◆ Problem statement ◆
Only the lines of the data below from the one with "Definition crc_pdu_ok (v" through the one with "Forall is_u8 [v.(crc_harq_id);" are wanted. Repeat them exactly.

Stored data entries
[Start of Attachment]

(* ===== verification/FapiIndProofs.v ===== *)
(** * Indications of FAPI: what is packed is what is unpacked

    For each structure of [FapiInd] a predicate that its fields are in the range of their types
    and its counts the lengths of its lists, and the lemma that it is transferred; then the
    bounds of the packers and the behaviour of the unpackers on any octets. *)

From S2P Require Import Prelude Bits Fapi FapiCodec FapiInd.

(** *** SLOT.indication *)
Definition slot_ok (m : slot_indication) : Prop := Forall is_u16 [m.(slot_sfn); m.(slot_slot)].

Lemma codec_slot m : slot_ok m → codec (pack_nr_slot_indication m) unpack_nr_slot_indication (λ _ m', m' = m).
Proof.
  intros H. unfold slot_ok in H. wf H. unfold pack_nr_slot_indication, unpack_nr_slot_indication.
  repeat codec_step. by destruct m.
Qed.

(** *** RX_DATA.indication *)
Definition rx_pdu_ok (v : rx_data_pdu) : Prop :=
  Forall is_u32 [v.(rxd_handle); v.(rxd_pdu_length)] ∧
  Forall is_u16 [v.(rxd_rnti); v.(rxd_timing_advance); v.(rxd_rssi)] ∧
  Forall is_u8 [v.(rxd_harq_id); v.(rxd_ul_cqi)] ∧
  v.(rxd_pdu_length) = zlen v.(rxd_pdu) ∧ Forall is_u8 v.(rxd_pdu).
Definition rx_data_ok (m : rx_data_indication) : Prop :=
  Forall is_u16 [m.(rxd_sfn); m.(rxd_slot); m.(rxd_number_of_pdus)] ∧
  m.(rxd_number_of_pdus) = zlen m.(rxd_pdu_list) ∧ ∀ v, v ∈ m.(rxd_pdu_list) → rx_pdu_ok v.

Lemma codec_rx_pdu v : rx_pdu_ok v →
  codec (pack_nr_rx_data_indication_body v) unpack_nr_rx_data_indication_body (λ _ v', v' = v).
Proof.
  intros H. unfold rx_pdu_ok in H. wf H.
  unfold pack_nr_rx_data_indication_body, unpack_nr_rx_data_indication_body.
  repeat codec_step. by destruct v.
Qed.
#[local] Hint Resolve codec_rx_pdu : codec.

Lemma codec_rx_data m : rx_data_ok m →
  codec (pack_nr_rx_data_indication m) unpack_nr_rx_data_indication (λ _ m', m' = m).
Proof.
  intros H. unfold rx_data_ok in H. wf H. unfold pack_nr_rx_data_indication, unpack_nr_rx_data_indication.
  repeat codec_step. by destruct m.
Qed.

(** *** CRC.indication *)
Definition crc_cb_len (num_cb : Z) : Z := if num_cb =? 0 then 0 else u16 (Z.quot num_cb 8 + 1).
Definition crc_pdu_ok (v : crc_pdu) : Prop :=
  is_u32 v.(crc_handle) ∧
  Forall is_u16 [v.(crc_rnti); v.(crc_num_cb); v.(crc_timing_advance); v.(crc_rssi)] ∧
  Forall is_u8 [v.(crc_harq_id); v.(crc_tb_crc_status); v.(crc_ul_cqi)] ∧
  crc_cb_len v.(crc_num_cb) = zlen v.(crc_cb_crc_status) ∧ Forall is_u8 v.(crc_cb_crc_status).
Definition crc_ind_ok (m : crc_indication) : Prop :=
  Forall is_u16 [m.(crc_sfn); m.(crc_slot); m.(crc_number_crcs)] ∧
  m.(crc_number_crcs) = zlen m.(crc_list) ∧ ∀ v, v ∈ m.(crc_list) → crc_pdu_ok v.

Lemma codec_crc_pdu v : crc_pdu_ok v →
  codec (pack_nr_crc_indication_body v) unpack_nr_crc_indication_body (λ _ v', v' = v).
Proof.
  intros H. unfold crc_pdu_ok, crc_cb_len in H. wf H.
  unfold pack_nr_crc_indication_body, unpack_nr_crc_indication_body. cbn zeta.
  repeat codec_step.
  eapply codec_bind; [apply (codec_if _ _ _ (crc_cb_crc_status v) [])|intros _ ? ->].
  { destruct (Z.eqb_spec (crc_num_cb v) 0); [done|]. intros _. apply codec_array8; (done || lia). }
  repeat codec_step. rename select (_ = zlen _) into Hl.
  replace (if negb (crc_num_cb v =? 0) then _ else _) with (crc_cb_crc_status v); [by destruct v|].
  destruct (crc_num_cb v =? 0); [|done]. by apply zlen_0.
Qed.
#[local] Hint Resolve codec_crc_pdu : codec.

Lemma codec_crc m : crc_ind_ok m → codec (pack_nr_crc_indication m) unpack_nr_crc_indication (λ _ m', m' = m).
Proof.
  intros H. unfold crc_ind_ok in H. wf H. unfold pack_nr_crc_indication, unpack_nr_crc_indication.
  repeat codec_step. by destruct m.
Qed.

(** *** UCI.indication *)

(** a part that is announced; the others are neither sent nor wrong *)
Definition uci_part_ok (p : uci_part) : Prop :=
  is_u8 p.(uci_crc) ∧ is_u16 p.(uci_bit_len) ∧
  nr_bits_to_bytes p.(uci_bit_len) = zlen p.(uci_payload) ∧ Forall is_u8 p.(uci_payload).

Lemma codec_uci_part p : uci_part_ok p → codec (pack_uci_part p) unpack_uci_part (λ _ p', p' = p).
Proof.
  intros H. unfold uci_part_ok in H. wf H. unfold pack_uci_part, unpack_uci_part. cbn zeta.
  repeat codec_step. by destruct p.
Qed.
#[local] Hint Resolve codec_uci_part : codec.

Definition uci_pusch_ok (v : uci_pusch_pdu) : Prop :=
  Forall is_u8 [v.(up_pduBitmap); v.(up_ul_cqi)] ∧ is_u32 v.(up_handle) ∧
  Forall is_u16 [v.(up_rnti); v.(up_timing_advance); v.(up_rssi)] ∧
  (uci_bit v.(up_pduBitmap) 1 = true → uci_part_ok v.(up_harq)) ∧
  (uci_bit v.(up_pduBitmap) 2 = true → uci_part_ok v.(up_csi_part1)) ∧
  (uci_bit v.(up_pduBitmap) 3 = true → uci_part_ok v.(up_csi_part2)).
(** the parts that are not announced arrive as zero *)
Definition uci_pusch_arrives (v : uci_pusch_pdu) : uci_pusch_pdu :=
  mk_uci_pusch v.(up_pduBitmap) v.(up_handle) v.(up_rnti) v.(up_ul_cqi) v.(up_timing_advance) v.(up_rssi)
    (if uci_bit v.(up_pduBitmap) 1 then v.(up_harq) else zero_part)
    (if uci_bit v.(up_pduBitmap) 2 then v.(up_csi_part1) else zero_part)
    (if uci_bit v.(up_pduBitmap) 3 then v.(up_csi_part2) else zero_part).
(** A message whose fields are in range is packed into a buffer exactly if it fits. From the
    octets of its body, behind any header with its PHY and its id, the same message is
    unpacked: what the transport writes into the header makes no difference. *)
Theorem nfapi_pack_unpack config sizeof_header sizeof old len m :
  nfapi_message_ok config m → nfapi_memory_suffices sizeof_header sizeof m.(nm_header).(nh_message_id) len →
  ∃ cs b', Forall is_byte cs ∧ nfapi_body_same m.(nm_body) b' ∧
    (∀ packedBufLen, 0 <= packedBufLen < 2 ^ 32 →
       nfapi_nr_p7_message_pack config m packedBufLen =
       if NFAPI_NR_P7_HEADER_LENGTH + zlen cs <=? packedBufLen
       then let n := NFAPI_NR_P7_HEADER_LENGTH + zlen cs in let h := m.(nm_header) in
            Ok (Some (header_octets (header_with n h) ++ cs,
              mk_nfapi_message (mk_nfapi_header h.(nh_phy_id) h.(nh_message_id) n h.(nh_segment_sequence) h.(nh_checksum)
                h.(nh_timestamp)) b'))
       else Ok None) ∧
    ∀ h, header_ok h → h.(nh_message_id) = m.(nm_header).(nh_message_id) →
      h.(nh_message_length) <= NFAPI_NR_P7_HEADER_LENGTH + zlen cs →
      nfapi_nr_p7_message_unpack sizeof_header sizeof config old (header_octets h ++ cs)
        (NFAPI_NR_P7_HEADER_LENGTH + zlen cs) len =
      Ok (Some (mk_nfapi_message h (nfapi_body_arrives old b'))).
Proof.
  intros [Hh Hb] [Hm1 Hm2].
  destruct (codec_nfapi_body config sizeof old len _ _ Hb Hm2) as (cs & b' & w & Hcs & Hp & Hu & Hs & ->).
  pose proof (zlen_nonneg cs). exists cs, b'. split_and!; [done..| |].
  - intros packedBufLen [Hr1 Hr2]. cbv zeta. unfold nfapi_nr_p7_message_pack.
    assert ((nfapi_header_pack m.(nm_header);; nfapi_body_pack config m.(nm_header).(nh_message_id) m.(nm_body)) packedBufLen
      = if NFAPI_NR_P7_HEADER_LENGTH + zlen cs <=? packedBufLen
        then Ok (Some (header_octets (header_with 0 m.(nm_header)) ++ cs, b')) else Ok None) as ->.
    { cbv [mbind packer_bind]. rewrite header_pack_room by done. unfold NFAPI_NR_P7_HEADER_LENGTH in *.
      destruct (Z.leb_spec 18 packedBufLen); [|by rewrite (proj2 (Z.leb_gt _ _)) by lia].
      rewrite header_octets_len, Hp by (unfold NFAPI_NR_P7_HEADER_LENGTH; lia). unfold NFAPI_NR_P7_HEADER_LENGTH.
      destruct (Z.leb_spec (zlen cs) (packedBufLen - 18));
        [rewrite (proj2 (Z.leb_le _ _)) by lia|rewrite (proj2 (Z.leb_gt _ _)) by lia]; done. }
    destruct (Z.leb_spec (NFAPI_NR_P7_HEADER_LENGTH + zlen cs) packedBufLen) as [Hfit|]; [|done].
    cbv zeta. unfold NFAPI_NR_P7_HEADER_LENGTH in Hfit.
    rewrite zlen_app, header_octets_len, u32_small by (unfold NFAPI_NR_P7_HEADER_LENGTH; lia).
    rewrite (proj2 (Z.ltb_ge _ _)), push32_be by (unfold NFAPI_NR_P7_HEADER_LENGTH; lia). by rewrite header_patch.
  - intros h Hok Hid Hlen. unfold nfapi_nr_p7_message_unpack.
    rewrite (proj2 (Z.ltb_ge _ _)) by lia. rewrite (proj2 (Z.ltb_ge len _)) by done. cbn [orb].
    rewrite take_ge by (rewrite length_app; change (length (header_octets h)) with 18%nat; unfold zlen, NFAPI_NR_P7_HEADER_LENGTH; lia).
    rewrite header_pull_octets, (proj2 (Z.ltb_ge _ _)), Hid, Hu by done. done.
Qed.
End messages_ok.
(* ===== verification/Nfapi.v ===== *)
(** * nFAPI: transport over datagrams

    What the two sides of the P7 interface do with messages between packing and unpacking:
    long messages are sent in segments (pnf_nr_send_p7_message of socket_pnf.c,
    vnf_nr_send_p7_msg of socket_vnf.c), which the peer puts together again
    (the reassembly queues of pnf_p7.c and vnf_p7_common.c,
    pnf_nr_reassemble_nfapi_p7_message, vnf_nr_reassemble_p7_message), and the PNF keeps the
    requests for a slot until the physical layer asks for them (pnf_nr_handle_p7_message, the
    handlers of requests and nr_pnf_p7_get_msgs of pnf_p7.c). Sockets are left out: what is sent
    is the list of datagrams, what is received a datagram; so are locks, and memory is assumed
    to be there when it is allocated. *)

From S2P Require Import Prelude Fapi FapiDl FapiUl FapiP7 NfapiMsg.

(** ** The field with segment and sequence number *)
Definition NFAPI_P7_GET_MORE (mss : Z) : Z := Z.shiftr (Z.land mss 0x8000) 15.
Definition NFAPI_P7_GET_SEGMENT (mss : Z) : Z := Z.shiftr (Z.land mss 0x7F00) 8.
Definition NFAPI_P7_GET_SEQUENCE (mss : Z) : Z := Z.land mss 0x00FF.
Definition NFAPI_NR_P7_SET_MSS (more segm sequ : Z) : Z :=
  Z.lor (Z.lor (Z.shiftl (Z.land more 0x1) 15) (Z.shiftl (Z.land segm 0x7F) 8)) (Z.land sequ 0xFF).

(** ** Sending *)
Section sending.
Context {V E : Type} (crc32 : Z → bytes → Z).
Implicit Types (config : option (nfapi_codec_config V E)) (m : nfapi_message V E).

(** what both sides use of their state (at the VNF the first three are the same for all
    connections) *)
Record p7_sender : Type := mk_p7_sender {
  segment_size : Z;          (* uint32_t *)
  checksum_enabled : bool;
  terminate : bool;
  sequence_number : Z        (* uint32_t *)
}.
Definition next_sequence (s : p7_sender) : p7_sender :=
  mk_p7_sender s.(segment_size) s.(checksum_enabled) s.(terminate) (u32 (s.(sequence_number) + 1)).

Definition set_mss (mss : Z) (h : nfapi_header) : nfapi_header :=
  mk_nfapi_header h.(nh_phy_id) h.(nh_message_id) h.(nh_message_length) mss h.(nh_checksum) h.(nh_timestamp).
Definition with_mss (mss : Z) m : nfapi_message V E := mk_nfapi_message (set_mss mss m.(nm_header)) m.(nm_body).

[End of Attachment]

◆ Output for this task ◆
Definition crc_pdu_ok (v : crc_pdu) : Prop :=
  is_u32 v.(crc_handle) ∧
  Forall is_u16 [v.(crc_rnti); v.(crc_num_cb); v.(crc_timing_advance); v.(crc_rssi)] ∧
  Forall is_u8 [v.(crc_harq_id); v.(crc_tb_crc_status); v.(crc_ul_cqi)] ∧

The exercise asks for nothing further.